An individual cannot withdraw consent retrospectively. If wrong information has been shared the individual has the right to ask for wrong information to be corrected. The receiving service and/or agency should be notified accordingly and the information should be corrected.

What if someone is unable to provide informed consent?

If an individual cannot give consent to share information the practitioner should ask the following 4 basic questions:

  • Does the person (including children aged 12-15) understand the nature of consent and its consequences?
  • Is there a legitimate need to share information?
  • Will failure to share mean that assistance and support will not be provided?
  • Will the child or young person be at risk?

The practitioner should discuss sharing without the individual's consent with the relevant people, e.g. a parent/carer, Named Person, GP etc. Reference to a third party should apply so long as it does not leave the individual at risk while debating the issue; serious concerns about a child's wellbeing would override the withholding of consent.

Where an adult or child is deemed not to have capacity, the practitioner should record in the individual's case file notes/electronic record:

  • why the decision was made;
  • who was involved;
  • the purpose of sharing the information; and
  • what information was shared, with whom and the date.

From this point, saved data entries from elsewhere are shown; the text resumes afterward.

(* ===== verification/PredictionRounds.v ===== *)
(** * The rounds of the replay ([performance/simulation.py])

    Each phase of a round preserves the invariant; a round is never stalled,
    never fails to advance time, and reduces the work ahead. *)

From Stdlib Require Import QArith Lqa.
From S2P Require Import Prelude.
From S2P Require Import Python.
From S2P Require Import V5Program.
From S2P Require Import V5Order.
From S2P Require Import Mpq.
From S2P Require Import Performance.
From S2P Require Import Prediction.
From S2P Require Import PredictionRates.
From S2P Require Import PredictionReplay.
From S2P Require Import Floats.
Local Open Scope Z_scope.

(** Induction over a total loop. *)
Lemma foldl_prefix {S A} (I : list A → S → Prop) (f : S → A → S) s l :
  I [] s → (∀ done x rest s, l = done ++ x :: rest → I done s → I (done ++ [x]) (f s x)) →
  I l (foldl f s l).
Proof.
  intros H0 Hstep.
  cut (∀ l2 l1 s, l = l1 ++ l2 → I l1 s → I l (foldl f s l2)); [intros Hc; by apply (Hc l [] s)|].
  induction l2 as [|x l2 IH]; intros l1 s' E HI; simpl.
  { by rewrite app_nil_r in E; subst. }
  apply (IH (l1 ++ [x])); [by rewrite <- app_assoc|]. by eapply Hstep.
Qed.

Lemma size_delete_key {V} (m : gmap string V) k v : m !! k = Some v → size m = S (size (delete k m)).
Proof.
  intros Hk. rewrite <- (insert_delete_id m k v Hk) at 1. rewrite map_size_insert_None; [done|].
  apply lookup_delete_eq.
Qed.

Lemma size_add (X : gset string) k : k ∉ X → size (X ∪ {[k]}) = S (size X).
Proof. intros. rewrite size_union by set_solver. rewrite size_singleton. lia. Qed.

Lemma size_drop (X : gset string) k : k ∈ X → size X = S (size (X ∖ {[k]})).
Proof.
  intros Hk. rewrite <- (size_add (X ∖ {[k]}) k) by set_solver. f_equal. apply set_eq.
  intros x. destruct (decide (x = k)); set_solver.
Qed.

Section rounds.
Context `{MpqLaws} (operations : list WorkOperation) (model : CostModel)
  (costs : gmap string ServiceCost) (available : gset string).
Context (Hids : NoDup (wo_operation_id <$> operations))
  (Hwork : ∀ op, op ∈ operations → work_valid op) (Hmodel : model_valid model)
  (Hdeps : ∀ op d, op ∈ operations → wo_operation_id op ∈ available →
     d ∈ wo_dependencies op → d ∈ available)
  (Hknown : ∀ k, k ∈ available → ∃ op, op ∈ operations ∧ wo_operation_id op = k)
  (Hpriced : ∀ op, op ∈ operations → wo_operation_id op ∈ available → wo_kind op ≠ KNop →
     priced model costs op)
  (Hacyclic : ∃ order, order ≡ₚ wo_operation_id <$> operations ∧
     dependency_ordered (work_table operations) order).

Practitioners should inform the recipient of the information on what basis the decision to share information was made. Practitioners should endeavour to ensure that anyone lacking capacity to consent to share their information understands the implications of their information being shared. In addition, any parent or primary carer should also be informed unless this might place the child, young person or adult at greater risk, e.g. the parent or carer is a factor in such concerns.

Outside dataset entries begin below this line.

(* ===== verification/V5Evaluate.v ===== *)
(** * Evaluation of native candidates ([vericcl/xml/v5_lower.py])

    A candidate is lowered and every dimension of its bundle is checked: the
    text, the dependency graph, the bindings, the launch, the prediction and
    the replay of the plan on the version ledger.  A stored program is read
    back from its sidecar and evaluated again.  A context has its inputs and
    topology in [LoweringContext]; the cost model, the limits of the runtime
    and the digest of the inputs are arguments. *)

From S2P Require Import Prelude.
From S2P Require Import Python.
From S2P Require Import PyInt.
From S2P Require Import Collective.
From S2P Require Import InputModels.
From S2P Require Import Ranges.
From S2P Require Import Versions.
From S2P Require Import VersionSchedule.
From S2P Require Import CheckResult.
From S2P Require Import Floats.
From S2P Require Import Topology.
From S2P Require Import Capacity.
From S2P Require Import Xml.
From S2P Require Import V5Model.
From S2P Require Import V5Buffers.
From S2P Require Import V5Program.
From S2P Require Import V5Lower.
From S2P Require Import Mpq.
From S2P Require Import Performance.
From S2P Require Import Prediction.
From S2P Require Import V5Executable.
From S2P Require Import V5Sidecar.
Local Open Scope Z_scope.

(** ** Limits of a context *)

(** [RuntimeLimits.from_runtime], which [LoweringContext.__post_init__] calls
    when it is given no limits. *)
Definition from_runtime (runtime : pyval) : res RuntimeLimits :=
  limits ← match runtime with
           | PDict d => Ok (default (PDict []) (dict_get "limits"%string d))
           | _ => Err (AttributeError "object has no attribute 'get'")
           end;
  given ← match limits with
          | PDict d => Ok d
          | _ => Err (TypeError "argument after ** must be a mapping")
          end;
  let rows := limit_rows default_limits in
  raise_when (existsb (λ key, bool_decide (key ∉ (λ row, row.1.1.1) <$> rows)) given.*1)
    (TypeError "got an unexpected keyword argument");;
  values ← mapR (λ '(name, minimum, maximum, value),
      let failure := SemanticError (name +:+ " is outside the supported runtime limit")%string in
      match default (PInt value) (dict_get name given) with
      | PInt z => raise_when (negb ((minimum <=? z) && (z <=? maximum))) failure;; Ok z
      | _ => Err failure
      end) rows;
  match values with
  | [a; b; c; d; e; f; g] => Ok (MkRuntimeLimits a b c d e f g)
  | _ => Err (TypeError "missing required argument")
  end.

(** ** Checks *)

Definition DIMENSIONS : list string :=
  ["semantic"; "storage"; "endpoint"; "deadlock"; "xml"; "launch"; "compatibility";
   "prediction"]%string.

What about sharing information without seeking consent, or overriding a refusal to share information about a child or adult at risk of harm?

In general, information will normally only be shared with consent or where the refusal to consent has been over-ridden by concerns about possible harm to a child. However, where there are concerns that seeking consent would increase the risk to a child or others or prejudice any subsequent investigation; information may need to be shared without consent .

The decision to share information without consent can be a difficult one and can pose challenges for staff whose primary involvement is with a member of a family or extended family and a concern is raised about another family member. Practitioners should make an assessment of the risk of significant harm and whether the risk is greater than any breach of privacy, which sharing information about the person may pose.

What about sharing information pre-birth?

Sharing information about an unborn child presents additional challenges. Practitioners should involve parents-to-be in decisions about sharing information, unless this would increase the risks to the unborn child.

Practitioners caring for a pregnant woman should always consider if the unborn child may be endangered by the adult's condition, behaviour or lifestyle. This includes sharing information prior to the birth of a child to ensure planning as necessary during the pregnancy to inform protective planning from the moment of birth. Where there is a concern about the fetal development and its impact on the child when born or the mother's state of wellbeing, practitioners should try to secure consent from the mother to share data as necessary.

If the pregnant woman refuses to give permission for data sharing, and there are concerns about the wellbeing of the unborn child, an assessment should be carried out to decide whether data should be shared. The wellbeing of the unborn child will always be the paramount consideration. If a decision is taken to share data about an unborn child without consent, the pregnant woman should be informed. In all instances, the decision not to share information does not rest with one practitioner.

The decision process together with why, what, when and with whom the information has been shared should be recorded in the individual's case file notes and/or the service and/or agency's electronic system. The recipient of the information should be informed of why it was decided to share the information.